The electrochemical oxidation of carbon is a pivotal problem for low-temperature electrochemical generators, among which are proton-exchange membrane fuel cells (PEMFCs), and (non)aqueous-electrolyte Li-air batteries. In this contribution, the structure-sensitivity of the electrochemical corrosion of high-surface area carbon (HSAC) used to support catalytic materials in PEMFC electrodes is investigated in model (liquid electrolyte, 96 h potentiostatic holds at different electrode potentials ranging from 0.40 to 1.40 V at T = 330 K) and real PEMFC operating conditions (solid polymer electrolyte, 12,860 h of operation at constant current). Characterizations from Raman spectroscopy demonstrate that the disordered domains of HSAC supports (amorphous carbon and defective graphite crystallites) are preferentially oxidized at voltages related to the PEMFC cathode (0.40 < E < 1.00 V).
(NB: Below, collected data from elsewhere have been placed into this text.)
(* ===== verification/Assets.v ===== *)
(** * Amounts and limits of the web app ([apps/web/lib/assets.ts], [validation.ts], [format.ts])

    The conversions between stroops and numbers go through floating point and are for
    display; the funded value is computed in bigint stroops and is exact. *)

From S2P Require Import Prelude JsNumber JsString JsValue SdkTypes.
From Stdlib Require SpecFloat.
Local Open Scope Z_scope.

Definition STROOP_DIVISOR : Z := 10000000.

Record AssetInfo := {
  ai_type : AssetType; ai_code : string; ai_label : string; ai_isNative : bool;
  ai_issuer : option string; ai_decimals : Z }.

(** [USDC_ISSUER] is the value [env.ts] resolved. *)
Definition ASSET_INFO (USDC_ISSUER : string) (a : AssetType) : AssetInfo :=
  match a with
  | USDC => {| ai_type := USDC; ai_code := "USDC"; ai_label := "USDC"; ai_isNative := false;
               ai_issuer := Some USDC_ISSUER; ai_decimals := 7 |}
  | XLM => {| ai_type := XLM; ai_code := "XLM"; ai_label := "XLM"; ai_isNative := true;
              ai_issuer := None; ai_decimals := 7 |}
  end.

(** Beyond the range of finite numbers the locale format is the infinity sign. *)
Definition formatAmount (amount : option Z) (asset : option AssetType) : string :=
  let asset := asset_name (nullish asset USDC) in
  match amount with
  | None => "0.00 " +:+ asset
  | Some z =>
      let x := Num.div (Num.of_Z z) (Num.of_Z STROOP_DIVISOR) in
      default "∞" (Num.to_locale2 x) +:+ " " +:+ asset
  end.

Definition stroopsToNumber (amount : Z) : num := Num.div (Num.of_Z amount) (Num.of_Z STROOP_DIVISOR).

Definition numberToStroops (amount : num) : res Z :=
  bigint_of_num (Num.floor (Num.mul amount (Num.of_Z STROOP_DIVISOR))).

Definition BPS_DENOMINATOR : Z := 10000.

Definition fundedValueStroops (faceValue : Z) (discountBps : num) : res Z :=
  if negb (Num.is_integer discountBps) then
    Throw (JErr CTypeError ("discountBps must be a whole number of basis points, got " +:+
                            Num.to_string discountBps) [])
  else
    bps ← bigint_of_num discountBps;
    let fee := Z.quot (faceValue * bps + BPS_DENOMINATOR - 1) BPS_DENOMINATOR in
    Ok (faceValue - fee).

Definition ASSET_OPTIONS : list (AssetType * string) := [(USDC, "USDC"); (XLM, "XLM")].

(** [validation.ts] *)
Definition MAX_DISCOUNT_BPS : Z := 5000.
Definition validateDiscountBps (bps : num) : bool :=
  Num.is_integer bps && Num.gtb bps Num.zero && Num.leb bps (Num.of_Z MAX_DISCOUNT_BPS).

(** [format.ts] *)
Definition truncateAddress (addr : string) : string :=
  if String.eqb addr "" then ""
  else Str.slice 0 6 addr +:+ "..." +:+ Str.slice_last 4 addr.

Example assets_tests :
  formatAmount (Some 1000000000) None = "100.00 USDC" /\
  formatAmount (Some 10000000000) (Some USDC) = "1,000.00 USDC" /\
  formatAmount None (Some XLM) = "0.00 XLM" /\
  numberToStroops (Num.of_decimal false 5 (-1)) = Ok 5000000 /\
  fundedValueStroops 1000000000 (Num.of_Z 500) = Ok 950000000 /\
  validateDiscountBps (Num.of_Z 5001) = false /\
  validateDiscountBps (Num.of_decimal false 25 (-1)) = false /\
  truncateAddress "GBBD47IF6LWK7P7MDEVSCWR7" = "GBBD47...CWR7".
Proof. vm_compute. repeat split. Qed.

(** ** Properties *)

(** The funded value is the exact share of the face value, rounded down to a
    stroop: no precision is lost at any magnitude.  It never exceeds the face value, a
    discount of zero leaves it unchanged, and a fractional rate is refused. *)
Theorem fundedValueStroops_exact face bps (Hf : 0 <= face) :
  match Num.to_Z bps with
  | Some b =>
      0 <= b ->
      fundedValueStroops face bps = Ok ((face * (10000 - b)) / 10000) /\
      (face * (10000 - b)) / 10000 <= face /\
      (b = 0 -> fundedValueStroops face bps = Ok face) /\
      (b <= 10000 -> 0 <= (face * (10000 - b)) / 10000)
  | None => exists m, fundedValueStroops face bps = Throw (JErr CTypeError m [])
  end.
Proof.
  unfold fundedValueStroops, bigint_of_num, Num.is_integer.
  destruct (Num.to_Z bps) as [b|]; [|by eexists]. intros Hb. cbn [negb mbind result_bind].
  assert (E : face - Z.quot (face * b + BPS_DENOMINATOR - 1) BPS_DENOMINATOR = face * (10000 - b) / 10000).
  { unfold BPS_DENOMINATOR. rewrite Z.quot_div_nonneg by nia.
    Z.to_euclidean_division_equations; nia. }
  rewrite E. split_and!; [done | | |].
  - apply Z.div_le_upper_bound; nia.
  - intros ->. f_equal. rewrite Z.sub_0_r. apply Z.div_mul. lia.
  - intros. apply Z.div_pos; nia.
Qed.

(** The discount check accepts exactly the whole rates from 1 to 5000, and an
    accepted rate funds at least half of the face value and strictly less than all of a
    positive one. *)
Theorem validateDiscountBps_spec face b (Hf : 0 < face) (Hb : Z.abs b < 2 ^ 53) :
  validateDiscountBps (Num.of_Z b) = (1 <=? b) && (b <=? 5000) /\
  (validateDiscountBps (Num.of_Z b) = true ->
     exists v, fundedValueStroops face (Num.of_Z b) = Ok v /\ face / 2 <= v < face).
Proof.
  assert (E : validateDiscountBps (Num.of_Z b) = (1 <=? b) && (b <=? 5000)).
  { unfold validateDiscountBps. rewrite of_Z_is_integer by lia. unfold Num.gtb, MAX_DISCOUNT_BPS.
    change (SpecFloat.SFltb Num.zero (Num.of_Z b)) with (Num.ltb (Num.of_Z 0) (Num.of_Z b)).
    rewrite of_Z_ltb, of_Z_leb by lia. cbn [andb]. f_equal. apply eq_true_iff_eq. lia. }
  split; [done|]. rewrite E. intros Hr. exists (face * (10000 - b) / 10000). split.
  - unfold fundedValueStroops, bigint_of_num, BPS_DENOMINATOR.
    rewrite of_Z_is_integer, of_Z_exact by lia. cbn [negb mbind result_bind]. f_equal.
    rewrite Z.quot_div_nonneg by nia. Z.to_euclidean_division_equations; nia.
  - split; [Z.to_euclidean_division_equations; nia | apply Z.div_lt_upper_bound; nia].
Qed.

(** Converting stroops to a number and back is not the identity, and the decimal
    amount 0.41 is one stroop short: rounding down after a floating-point product loses
    a stroop of an exact amount. *)
Theorem numberToStroops_loses_a_stroop :
  numberToStroops (stroopsToNumber 21) = Ok 20 /\
  numberToStroops (Num.of_decimal false 41 (-2)) = Ok 4099999.
Proof. vm_compute. split; reflexivity. Qed.

(** ** Witnesses *)
Lemma fundedValueStroops_exact_witness :
  fundedValueStroops 9007199254740993 (Num.of_Z 500) = Ok (9007199254740993 * 9500 / 10000).
Proof.
  exact (proj1 (fundedValueStroops_exact 9007199254740993 (Num.of_Z 500) ltac:(lia) ltac:(vm_compute; congruence))).
Defined.

Lemma validateDiscountBps_spec_witness :
  exists v, fundedValueStroops 7 (Num.of_Z 5000) = Ok v /\ 7 / 2 <= v < 7.
Proof.
  exact (proj2 (validateDiscountBps_spec 7 5000 ltac:(lia) ltac:(lia)) eq_refl).
Defined.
Excursions to high electrode potential E > 1.00 V, witnessed during start-up and shut-down of PEMFC systems, accelerate this phenomenon and propagate the electrochemical oxidation to the graphitic domains of the HSAC. Thanks to X-ray photoelectron spectroscopy, a better understanding of the relationships existing between structural changes and carbon surface oxides coverage is also emerging for the first time.